# [SOLVED] broadcasting and reducing dimension in tensorflow

## Issue

I have the following

``````  tensor A with A.shape = (N,2)
tensor B with B.shape = (3,2)
``````

physically I am visualizing A as N data points in 2 dimension.

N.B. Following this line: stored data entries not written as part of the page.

Lemma shortest_cover_take l pre :
  exists k, shortest_cover pre l = pre ++ take k l /\ (k <= length l)%nat /\
    (l <> [] -> (1 <= k)%nat) /\
    (forall j, (1 <= j < k)%nat -> covers (pre ++ take j l) = false) /\
    ((k < length l)%nat -> covers (pre ++ take k l) = true).
Proof.
  revert pre. induction l as [|x l IH]; intros pre; simpl.
  { exists 0%nat. rewrite app_nil_r. repeat split; try done; simpl; lia. }
  destruct (covers (pre ++ [x])) eqn:E.
  { exists 1%nat. simpl. rewrite take_0. repeat split; try done; lia. }
  destruct (IH (pre ++ [x])) as (k & Hk & Hle & Hne & Hmin & Hcov).
  exists (S k). simpl. rewrite Hk, <- app_assoc. repeat split; try done; try lia.
  - intros j Hj. destruct j as [|[|j]]; [lia | simpl; by rewrite take_0 |].
    rewrite <- (Hmin (S j)) by lia. simpl. by rewrite <- app_assoc.
  - intros Hl. rewrite <- Hcov by lia. by rewrite <- app_assoc.
Qed.

End Greedy.

#[export] Instance victim_before_order : StrictWeakOrder victim_before.
Proof.
  unfold victim_before. split.
  - intros x. apply orb_false_iff. rewrite !Z.ltb_irrefl, andb_false_r. done.
  - intros x y z. rewrite !orb_false_iff, !andb_false_iff.
    rewrite !Z.ltb_ge, !Z.eqb_neq. lia.
  - intros x y. rewrite orb_true_iff, andb_true_iff, orb_false_iff, andb_false_iff.
    rewrite !Z.ltb_ge, !Z.ltb_lt, !Z.eqb_neq, Z.eqb_eq. lia.
Qed.

Lemma victim_before_vram x y : victim_before y x = false -> v_vram y <= v_vram x.
Proof. unfold victim_before. intros H. to_prop. lia. Qed.

(** In a list sorted by falling VRAM no [n] elements free more than the first [n]. *)
Lemma top_sum_max l s :
  StronglySorted (le_by victim_before) l -> s ⊆+ l ->
  sum_of v_vram s <= sum_of v_vram (take (length s) l).
Proof.
  intros Hs. revert s. induction Hs as [|x l Hs IH Hx]; intros s Hsub.
  { apply submseteq_nil_r in Hsub as ->. done. }
  apply submseteq_cons_r in Hsub as [Hsub|(s' & Hp & Hsub)].
  - destruct s as [|y s]; simpl; [done|].
    assert (Hy : y ∈ l) by (eapply elem_of_submseteq; [constructor | exact Hsub]).
    assert (v_vram y <= v_vram x).
    { apply victim_before_vram. eapply Forall_forall in Hx; [exact Hx | done]. }
    assert (Hsub' : s ⊆+ l) by (etrans; [apply submseteq_cons; reflexivity | exact Hsub]).
    specialize (IH s Hsub'). lia.
  - rewrite (sum_of_perm _ _ _ Hp), (Permutation_length Hp). simpl.
    specialize (IH s' Hsub). lia.
Qed.

Lemma chosen_victims_spec g gv gr fv fr margins ids :
  let l := sort_by victim_before (map (victim_resources g) ids) in
  let s := shortest_cover gv gr fv fr (vram_target gv margins) (ram_target gr margins) [] l in
  chosen_victims g gv gr fv fr margins ids = (s, sum_of v_vram s, sum_of v_ram s).
Proof. apply (greedy_shortest_cover _ _ _ _ _ _ _ []). Qed.

Lemma v_id_resources g m : v_id (victim_resources g m) = m.
Proof. unfold victim_resources. by destruct (get_model_resource_usage g m). Qed.

Lemma map_v_id_resources g ids : map v_id (map (victim_resources g) ids) = ids.
Proof. induction ids; simpl; [done|]. rewrite v_id_resources. by f_equal. Qed.

(** The victims of [ids]: a non-empty selection of the candidates. *)
Lemma chosen_victims_sub g gv gr fv fr margins ids :
  map v_id (fst (fst (chosen_victims g gv gr fv fr margins ids))) ⊆+ ids /\
  (ids <> [] -> fst (fst (chosen_victims g gv gr fv fr margins ids)) <> []).
Proof.
  rewrite chosen_victims_spec. simpl.
  set (l := sort_by _ _).
  edestruct (shortest_cover_take gv gr fv fr (vram_target gv margins) (ram_target gr margins) l [])
    as (k & -> & Hk & Hne & _). simpl.
  assert (Hl : map v_id l ≡ₚ ids).
  { unfold l. by rewrite sort_by_perm, map_v_id_resources. }
  split.
  - rewrite <- Hl. apply sublist_submseteq. rewrite <- (take_drop k l) at 2.
    rewrite map_app. by apply sublist_inserts_r.
  - intros Hids Ht. destruct l as [|x l'].
    + apply Permutation_nil_l in Hl. by symmetry in Hl.
    + assert (x :: l' <> []) by done. destruct k; [specialize (Hne H); lia | done].
Qed.

(** ** Plans *)

Lemma select_summary_spec g p hyst gv gr fv fr margins tracker keys s :
  select_eviction_victims g p hyst gv gr fv fr margins tracker keys = PlanSummary s ->
  let '(victims, cat_vram, cat_ram) := chosen_victims g gv gr fv fr margins (evictable hyst) in
  models_to_evict s = map v_id victims /\
  catalog_freed_vram_mb s = cat_vram /\ catalog_freed_ram_mb s = cat_ram /\
  freed_vram_mb s = fst (fst (fst (vram_correction g (map v_id victims) cat_vram))) /\
  hardware_correction_applied s = snd (vram_correction g (map v_id victims) cat_vram) /\
  (exists full, freed_ram_mb s = ram_freeable_mb (evaluate_ram_reclaim (ram_target gr margins)
     cat_ram (ram_free_mb g) (ram_total_mb g) (Z.max 0 (ram_free_mb g - fr)) full margins)) /\
  (0 < gv -> vram_target gv margins <= fv + freed_vram_mb s) /\
  (0 < gr -> ram_target gr margins <= fr + freed_ram_mb s) /\
  plan_cooldown_override_pending s = cooldown_override_pending hyst.
Proof.
  unfold select_eviction_victims.
  destruct (chosen_victims _ _ _ _ _ _ _) as [[victims cv] cr].
  destruct (vram_correction _ _ _) as [[[corr hw] res] app] eqn:Ec.
  destruct ((0 <? gv) && _) eqn:E1; [done|]. destruct ((0 <? gr) && _) eqn:E2; [done|].
  destruct (match tracker with Some _ => _ | None => _ end) eqn:Ev; [|done].
  intros [= <-]; simpl. apply andb_false_iff in E1, E2.
  repeat split; try done; [by eexists | |]; intros H;
    [destruct E1 as [E1|E1] | destruct E2 as [E2|E2]]; to_prop; lia.
Qed.

(** What the planner had when it produced something. *)
Lemma compute_plan_inv c g p pl :
  compute_eviction_plan c g p = Some pl ->
  exists gv gr vres rres ds hyst,
    resolve_gateway_requirements g p = inl (gv, gr) /\
    loading_reservation g p (pc_lookup c) = Ok (vres, rres, ds) /\
    filter_evictable_with_hysteresis (pc_now c) g (evictable_models c g (model_id p))
      (pc_cooldown_s c) (pc_has_demand c) (pc_class c) = Some hyst /\
    pl = select_eviction_victims g p hyst gv gr (vram_free_mb g - vres) (ram_free_mb g - rres)
           (pc_margins c) (pc_tracker c) (tracker_keys c g).
Proof.
  unfold compute_eviction_plan. intros H.
  destruct (resolve_gateway_requirements g p) as [[gv gr]|]; [|done].
  destruct (loading_reservation g p (pc_lookup c)) as [[[vres rres] ds]|]; [|done].
  destruct (evictable_models c g (model_id p)) as [|e es] eqn:Ee; [done|].
  destruct (filter_evictable_with_hysteresis _ _ _ _ _ _) as [h|] eqn:Eh; [|done].
  injection H as <-. exists gv, gr, vres, rres, ds, h. done.
Qed.

Lemma lfilter_submseteq {A} (f : A -> bool) (l : list A) : List.filter f l ⊆+ l.
Proof.
  induction l as [|x l IH]; simpl; [done|].
  destruct (f x); [by constructor | by apply submseteq_cons].
Qed.

Lemma hysteresis_submseteq now g l cooldown dem cls h :
  filter_evictable_with_hysteresis now g l cooldown dem cls = Some h -> evictable h ⊆+ l.
Proof.
  intros E. pose proof (hysteresis_cases now g l cooldown dem cls) as H. rewrite E in H.
  inversion H as [? Hev Hne|? m Hev Hm|? m Hev Hm|]; subst; rewrite Hev.
  - etrans; apply lfilter_submseteq.
  - by apply singleton_submseteq_l.
  - by apply singleton_submseteq_l.
Qed.

Lemma idle_submseteq g tracker keys : idle_models g tracker keys ⊆+ loaded_models g.
Proof. apply lfilter_submseteq. Qed.

Lemma plan_victims_sub c g p s :
  compute_eviction_plan c g p = Some (PlanSummary s) ->
  models_to_evict s ⊆+ evictable_models c g (model_id p) /\ models_to_evict s <> [].
Proof.
  intros H. apply compute_plan_inv in H as (gv & gr & vres & rres & ds & hyst & _ & _ & Hh & Hs).
  symmetry in Hs. apply select_summary_spec in Hs.
  destruct (hysteresis_subset _ _ _ _ _ _ _ Hh) as [Hne _].
  apply hysteresis_submseteq in Hh.
  pose proof (chosen_victims_sub g gv gr (vram_free_mb g - vres) (ram_free_mb g - rres)
                (pc_margins c) (evictable hyst)) as [Hsub Hn].
  destruct (chosen_victims _ _ _ _ _ _ _) as [[victims cv] cr]. destruct Hs as (-> & _). simpl in *.
  split; [by etrans|]. specialize (Hn Hne). by destruct victims.
Qed.
(** Sticky routing stays put.  A sticky model bound to a gateway whose
    candidate reports a capacity constraint is routed there or not at all;
    the binding is kept in either case, and bindings of other models are
    never touched. *)
Theorem sticky_model_stays e env gs p req sticky bs sel tr tr' b c :
  select e env gs p req sticky (Some bs) = Ok (sel, tr, tr') ->
  get_sticky e p sticky = true -> get_current_best bs (model_id p) = Some b -> b <> ""%string ->
  NoDup (map name gs) ->
  c ∈ candidates tr -> name (gateway c) = b -> is_capacity_constrained c = true ->
  (sel = None \/ name <$> sel = Some b) /\
  exists bs', tr' = Some bs' /\ get_current_best bs' (model_id p) = Some b /\
    forall m, mid_eqb m (model_id p) = false -> get_current_best bs' m = get_current_best bs m.
Proof.
  intros H Hst Hb Hne Hnd Hc Hn Hcap.
  apply select_inv in H as (cs & o & Hm & Hg & -> & Ec & _ & _ & ->).
  rewrite Ec in Hc. rewrite Hst in Hg. simpl in Hg. rewrite Hb in Hg.
  assert (Hfind : List.find (fun c' => bool_decide (name (gateway c') = b)) cs = Some c).
  { destruct (List.find _ cs) as [c'|] eqn:Ef.
    - apply find_some in Ef as [Hin Hn']. to_prop. f_equal. apply list_elem_of_In in Hin.
      assert (Hnd' : NoDup (map (fun x => name (gateway x)) cs)).
      { rewrite <- (candidates_gateways _ _ _ _ _ _ _ _ Hm), map_map in Hnd. exact Hnd. }
      apply (NoDup_map_inj (fun x => name (gateway x)) cs); congruence.
    - eapply find_none in Ef; [|by apply list_elem_of_In]. simpl in Ef. to_prop. done. }
  assert (Ho : o = None \/ exists c', o = Some c' /\ name (gateway c') = b).
  { subst o. destruct (apply_selection_rule _ _ _) as [[c'|] r]; simpl; [|by left].
    rewrite bool_decide_false by done. simpl.
    destruct (bool_decide (name (gateway c') = b)) eqn:E; to_prop; simpl; [right; eauto|].
    rewrite Hfind, Hcap. by left. }
  destruct Ho as [->|(c' & -> & Hn')]; simpl.
  - split; [by left|]. exists bs. done.
  - split; [right; by rewrite Hn'|]. eexists. split; [done|].
    unfold get_current_best, update_binding. rewrite Hn'. split; [apply lookup_insert_eq|].
    intros m Hm'. apply lookup_insert_ne. intros E. symmetry in E.
    apply mid_eqb_spec in E. congruence.
Qed.

Definition sample_crowded : list Gateway :=
  [sample_gateway "edge" 2000 24000 30000 64000 [sample_id "model-b"] [] []
     [(sample_id "model-a", (9000, 2000)); (sample_id "model-b", (4000, 1000))];
   sample_gateway "spare" 20000 24000 30000 64000 [] [] [] [(sample_id "model-a", (9000, 2000))]].

Definition sample_bound : bindings_t := update_binding (sample_id "model-a") "edge" ∅.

B is 3 centers in the same 2 dimension.

My objective is to compute the squared distance of A from each of the 3 centers and then add them up (that is the sum total of inertia of the system from the 3 centers).
I want to compute

``````\$\$ D = \Sum_{i,j} (A(i,j) - B(1,j))^2 + (A(i,j) - B(2,j))^2 + (A(i,j) - B(3,j))^2 \$\$
``````

## Solution

The first solution one might come up with this could be

``````tf.reduce_sum(tf.square(A-B[0])+tf.square(A-B[1])+tf.square(A-B[2]))
``````

, which is the direct translation of your formula to code. Though, using the implicit broadcast provided by tensorflow is marginally more efficient.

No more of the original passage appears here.